> _TASK REQUIREMENTS_:
Please retype all the data below exactly, line for line.

[Dataset entries]
---+---

#[local] Instance toy_laws : TinkLaws Z bytes.
Proof.
  refine {| handle_keys := fun h : bytes => h |}.
  intros l Hl Hg. exists (concat l). split; [|done]. cbn. rewrite decide_False; [done|]. destruct Hg as [|keys l (s & h & j & Hs & Hh & Hk) Hg]; [done|].
  cbn in *. case_decide; [done|]. simplify_eq. by intros [? _]%app_nil.
Defined.

Definition toy_filter (p : path) : bool := negb (bool_decide (p = str "active.jwk")).
Definition toy_files : gmap path file := <[str "a.jwk" := plain [1; 2]]> (<[str "b.jwk" := plain [3]]> ∅).
Definition toy_events : list event :=
  [Other (Write (str "a.jwk") (plain [])); Handle; Handle; Other (Write (str "c.jwk") (plain [4])); Handle; Handle; Handle].
Definition toy_start (gap : list action) : bool * @observer Z bytes :=
  start map_to_list (str "active.jwk") gap (new_observer toy_files [[]; [Remove (str "a.jwk")]]).
Definition toy_run (es : list event) (o : @observer Z bytes) : @observer Z bytes := foldl (step map_to_list toy_filter (str "active.jwk")) o es.

(** Two providers; one empties its file and deletes it while the observer sleeps, a third one appears. *)
Example keys_of_directory_witness :
  let '(started, o0) := toy_start [] in
  let o := toy_run toy_events o0 in
  started = true /\ mLoadedKeys o !! str "a.jwk" = None /\ mLoadedKeys o !! str "c.jwk" = Some [4] /\
  match mActiveKeyset o with None => mLoadedKeys o = ∅ | Some h => h ≡ₚ concat (map_to_list (mLoadedKeys o)).*2 end.
Proof.
  assert (forallb (fun '(_, p) => negb (toy_filter p)) (pending (jwkDir (toy_run toy_events (toy_start []).2))) = true) as Hp by (vm_compute; reflexivity).
  assert (files (jwkDir (toy_run toy_events (toy_start []).2)) !! str "a.jwk" = None /\
    files (jwkDir (toy_run toy_events (toy_start []).2)) !! str "c.jwk" = Some (plain [4])) as [Ea Ec] by (split; vm_compute; reflexivity).
  pose proof (keys_of_directory map_to_list (fun m => reflexivity _) toy_filter (str "active.jwk") eq_refl
    toy_files [[]; [Remove (str "a.jwk")]] toy_events) as Ht. fold (toy_start []) in Ht.
  destruct (toy_start []) as [started o0]. fold (toy_run toy_events o0) in Ht. cbn [snd] in *. destruct Ht as [-> Ht].
  - intros p f. unfold toy_files. rewrite !lookup_insert_Some, lookup_empty. intros [[<- <-]|[_ [[<- <-]|[_ Hx]]]]; done.
  - repeat constructor.
  - repeat constructor.
  - split; [done|]. destruct Ht as (Hl & _ & Hact).
    { intros c p Hin. rewrite forallb_forall in Hp. specialize (Hp (c, p)). apply list_elem_of_In in Hin. apply Hp in Hin. by apply negb_true_iff. }
    split_and!; [rewrite (proj1 (Hl (str "a.jwk") eq_refl)), Ea; done|rewrite (proj1 (Hl (str "c.jwk") eq_refl)), Ec; done|exact Hact].
Defined.
Definition withAllowList (path : option (list Z)) (b : Builder) : Builder :=
  {| mPort := mPort b; mTimeout := mTimeout b; mServices := mServices b;
     mSecureServices := mSecureServices b; mSecurity := mSecurity b; mCredentials := mCredentials b;
     mBindAddress := mBindAddress b; mCertfile := mCertfile b; mAuthToken := mAuthToken b;
     mJwkPath := mJwkPath b; mJwkLoadedPath := mJwkLoadedPath b;
     mEmulatorAccessPath := default (mEmulatorAccessPath b) path; mAuthMode := mAuthMode b;
     mValid := mValid b; mVerbose := mVerbose b; mLogging := mLogging b; mCaCerts := mCaCerts b;
     mIpMode := mIpMode b |}.

Definition set_port (port : Z) (m : IpMode) (b : Builder) : Builder :=
  {| mPort := port; mTimeout := mTimeout b; mServices := mServices b; mSecureServices := mSecureServices b;
     mSecurity := mSecurity b; mCredentials := mCredentials b; mBindAddress := mBindAddress b;
     mCertfile := mCertfile b; mAuthToken := mAuthToken b; mJwkPath := mJwkPath b;
     mJwkLoadedPath := mJwkLoadedPath b; mEmulatorAccessPath := mEmulatorAccessPath b;
     mAuthMode := mAuthMode b; mValid := mValid b; mVerbose := mVerbose b; mLogging := mLogging b;
     mCaCerts := mCaCerts b; mIpMode := m |}.

(** The loop of [withPortRange], [n] ports from [port] on. *)
Fixpoint find_port (n : nat) (port : Z) : option (Z * IpMode) :=
  match n with
  | 0%nat => None
  | S n =>
      match tcp4 port with
      | Some p => Some (p, Ipv4)
      | None => match tcp6 port with Some p => Some (p, Ipv6) | None => find_port n (port + 1) end
      end
  end.

Definition withPortRange (start end_ : Z) (b : Builder) : Builder :=
  match find_port (Z.to_nat (end_ - start)) start with Some (p, m) => set_port p m b | None => b end.

(** ** Building the server *)

Context {regex : Type}.
(** The access file: [None] when it cannot be opened, [Some None] when it is not
    JSON; the expressions. *)
Context (read_json : list Z -> option (option json)) (compile : list Z -> option regex).
(** [BuildAndStart]. *)
Context (start_ok : list Z -> cred_kind -> bool).

(** An exception of the reader is [None]. *)
Definition loadAllowlist (path : list Z) : option (@AllowList regex) :=
  match read_json path with None => Some DisableAccess | Some j => parseJsonObject compile j end.

Record server := {
  address : list Z;
  creds : credentials;
  services : list Z;
  required_headers : list (list Z * list Z);
  interceptors : list (option Z);  (* [None] logs, [Some t] watches for idleness *)
  allowList : @AllowList regex;
}.

Inductive built := Null | Throws | Server (s : server).

Definition choose_credentials (b : Builder) : credentials * Security :=
  match mCredentials b with
  | Some c => (c, mSecurity b)
  | None =>
      if bytes_eqb (mBindAddress b) str_localhost || bytes_eqb (mBindAddress b) str_v6
      then ({| kind := LocalTcp; processor := None |}, Local_)
      else ({| kind := InsecureServer; processor := None |}, Insecure)
  end.

(** The validators, in the order in which they are asked, and the headers the
    clients are told to send. *)
Definition token_auths (b : Builder) : list auth :=
  match mAuthToken b with [] => [] | t => [AuthStatic (DEFAULT_BEARER ++ t) (str "android-studio")] end.
Definition any_auths (b : Builder) : list auth :=
  token_auths b ++ match mJwkPath b with [] => [] | p => [AuthJwt p (mJwkLoadedPath b)] end.
Definition headers (b : Builder) : list (list Z * list Z) :=
  match mAuthToken b with [] => [] | t => [(DEFAULT_HEADER, DEFAULT_BEARER ++ t)] end.

Definition wants_auth (b : Builder) : bool :=
  negb (bytes_eqb (mAuthToken b) []) || negb (bytes_eqb (mJwkPath b) []).

(** Credentials, their security and the address once tokens are taken care of. *)
Definition protect (b : Builder) : credentials * Security * list Z :=
  let '(c, sec) := choose_credentials b in
  if wants_auth b then
    let '(c, sec, bind) := if decide (sec = Insecure) then ({| kind := LocalTcp; processor := None |}, Local_, str_v6)
                           else (c, sec, mBindAddress b) in
    ({| kind := kind c; processor := Some (any_auths b) |}, sec, bind)
  else (c, sec, mBindAddress b).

---+---

> _TASK ANSWER_:
#[local] Instance toy_laws : TinkLaws Z bytes.
Proof.
  refine {| handle_keys := fun h : bytes => h |}.
  intros l Hl Hg. exists (concat l). split; [|done]. cbn. rewrite decide_False; [done|]. destruct Hg as [|keys l (s & h & j & Hs & Hh & Hk) Hg]; [done|].
  cbn in *. case_decide; [done|]. simplify_eq. by intros [? _]%app_nil.
Defined.

Definition toy_filter (p : path) : bool := negb (bool_decide (p = str "active.jwk")).
Definition toy_files : gmap path file := <[str "a.jwk" := plain [1; 2]]> (<[str "b.jwk" := plain [3]]> ∅).
Definition toy_events : list event :=
  [Other (Write (str "a.jwk") (plain [])); Handle; Handle; Other (Write (str "c.jwk") (plain [4])); Handle; Handle; Handle].
Definition toy_start (gap : list action) : bool * @observer Z bytes :=
  start map_to_list (str "active.jwk") gap (new_observer toy_files [[]; [Remove (str "a.jwk")]]).
Definition toy_run (es : list event) (o : @observer Z bytes) : @observer Z bytes := foldl (step map_to_list toy_filter (str "active.jwk")) o es.

(** Two providers; one empties its file and deletes it while the observer sleeps, a third one appears. *)
Example keys_of_directory_witness :
  let '(started, o0) := toy_start [] in
  let o := toy_run toy_events o0 in
  started = true /\ mLoadedKeys o !! str "a.jwk" = None /\ mLoadedKeys o !! str "c.jwk" = Some [4] /\
  match mActiveKeyset o with None => mLoadedKeys o = ∅ | Some h => h ≡ₚ concat (map_to_list (mLoadedKeys o)).*2 end.
Proof.
  assert (forallb (fun '(_, p) => negb (toy_filter p)) (pending (jwkDir (toy_run toy_events (toy_start []).2))) = true) as Hp by (vm_compute; reflexivity).
  assert (files (jwkDir (toy_run toy_events (toy_start []).2)) !! str "a.jwk" = None /\
    files (jwkDir (toy_run toy_events (toy_start []).2)) !! str "c.jwk" = Some (plain [4])) as [Ea Ec] by (split; vm_compute; reflexivity).
  pose proof (keys_of_directory map_to_list (fun m => reflexivity _) toy_filter (str "active.jwk") eq_refl
    toy_files [[]; [Remove (str "a.jwk")]] toy_events) as Ht. fold (toy_start []) in Ht.
  destruct (toy_start []) as [started o0]. fold (toy_run toy_events o0) in Ht. cbn [snd] in *. destruct Ht as [-> Ht].
  - intros p f. unfold toy_files. rewrite !lookup_insert_Some, lookup_empty. intros [[<- <-]|[_ [[<- <-]|[_ Hx]]]]; done.
  - repeat constructor.
  - repeat constructor.
  - split; [done|]. destruct Ht as (Hl & _ & Hact).
    { intros c p Hin. rewrite forallb_forall in Hp. specialize (Hp (c, p)). apply list_elem_of_In in Hin. apply Hp in Hin. by apply negb_true_iff. }
    split_and!; [rewrite (proj1 (Hl (str "a.jwk") eq_refl)), Ea; done|rewrite (proj1 (Hl (str "c.jwk") eq_refl)), Ec; done|exact Hact].
Defined.
Definition withAllowList (path : option (list Z)) (b : Builder) : Builder :=
  {| mPort := mPort b; mTimeout := mTimeout b; mServices := mServices b;
     mSecureServices := mSecureServices b; mSecurity := mSecurity b; mCredentials := mCredentials b;
     mBindAddress := mBindAddress b; mCertfile := mCertfile b; mAuthToken := mAuthToken b;
     mJwkPath := mJwkPath b; mJwkLoadedPath := mJwkLoadedPath b;
     mEmulatorAccessPath := default (mEmulatorAccessPath b) path; mAuthMode := mAuthMode b;
     mValid := mValid b; mVerbose := mVerbose b; mLogging := mLogging b; mCaCerts := mCaCerts b;
     mIpMode := mIpMode b |}.

Definition set_port (port : Z) (m : IpMode) (b : Builder) : Builder :=
  {| mPort := port; mTimeout := mTimeout b; mServices := mServices b; mSecureServices := mSecureServices b;
     mSecurity := mSecurity b; mCredentials := mCredentials b; mBindAddress := mBindAddress b;
     mCertfile := mCertfile b; mAuthToken := mAuthToken b; mJwkPath := mJwkPath b;
     mJwkLoadedPath := mJwkLoadedPath b; mEmulatorAccessPath := mEmulatorAccessPath b;
     mAuthMode := mAuthMode b; mValid := mValid b; mVerbose := mVerbose b; mLogging := mLogging b;
     mCaCerts := mCaCerts b; mIpMode := m |}.

(** The loop of [withPortRange], [n] ports from [port] on. *)
Fixpoint find_port (n : nat) (port : Z) : option (Z * IpMode) :=
  match n with
  | 0%nat => None
  | S n =>
      match tcp4 port with
      | Some p => Some (p, Ipv4)
      | None => match tcp6 port with Some p => Some (p, Ipv6) | None => find_port n (port + 1) end
      end
  end.

Definition withPortRange (start end_ : Z) (b : Builder) : Builder :=
  match find_port (Z.to_nat (end_ - start)) start with Some (p, m) => set_port p m b | None => b end.

(** ** Building the server *)

Context {regex : Type}.
(** The access file: [None] when it cannot be opened, [Some None] when it is not
    JSON; the expressions. *)
Context (read_json : list Z -> option (option json)) (compile : list Z -> option regex).
(** [BuildAndStart]. *)
Context (start_ok : list Z -> cred_kind -> bool).

(** An exception of the reader is [None]. *)
Definition loadAllowlist (path : list Z) : option (@AllowList regex) :=
  match read_json path with None => Some DisableAccess | Some j => parseJsonObject compile j end.

Record server := {
  address : list Z;
  creds : credentials;
  services : list Z;
  required_headers : list (list Z * list Z);
  interceptors : list (option Z);  (* [None] logs, [Some t] watches for idleness *)
  allowList : @AllowList regex;
}.

Inductive built := Null | Throws | Server (s : server).

Definition choose_credentials (b : Builder) : credentials * Security :=
  match mCredentials b with
  | Some c => (c, mSecurity b)
  | None =>
      if bytes_eqb (mBindAddress b) str_localhost || bytes_eqb (mBindAddress b) str_v6
      then ({| kind := LocalTcp; processor := None |}, Local_)
      else ({| kind := InsecureServer; processor := None |}, Insecure)
  end.

(** The validators, in the order in which they are asked, and the headers the
    clients are told to send. *)
Definition token_auths (b : Builder) : list auth :=
  match mAuthToken b with [] => [] | t => [AuthStatic (DEFAULT_BEARER ++ t) (str "android-studio")] end.
Definition any_auths (b : Builder) : list auth :=
  token_auths b ++ match mJwkPath b with [] => [] | p => [AuthJwt p (mJwkLoadedPath b)] end.
Definition headers (b : Builder) : list (list Z * list Z) :=
  match mAuthToken b with [] => [] | t => [(DEFAULT_HEADER, DEFAULT_BEARER ++ t)] end.

Definition wants_auth (b : Builder) : bool :=
  negb (bytes_eqb (mAuthToken b) []) || negb (bytes_eqb (mJwkPath b) []).

(** Credentials, their security and the address once tokens are taken care of. *)
Definition protect (b : Builder) : credentials * Security * list Z :=
  let '(c, sec) := choose_credentials b in
  if wants_auth b then
    let '(c, sec, bind) := if decide (sec = Insecure) then ({| kind := LocalTcp; processor := None |}, Local_, str_v6)
                           else (c, sec, mBindAddress b) in
    ({| kind := kind c; processor := Some (any_auths b) |}, sec, bind)
  else (c, sec, mBindAddress b).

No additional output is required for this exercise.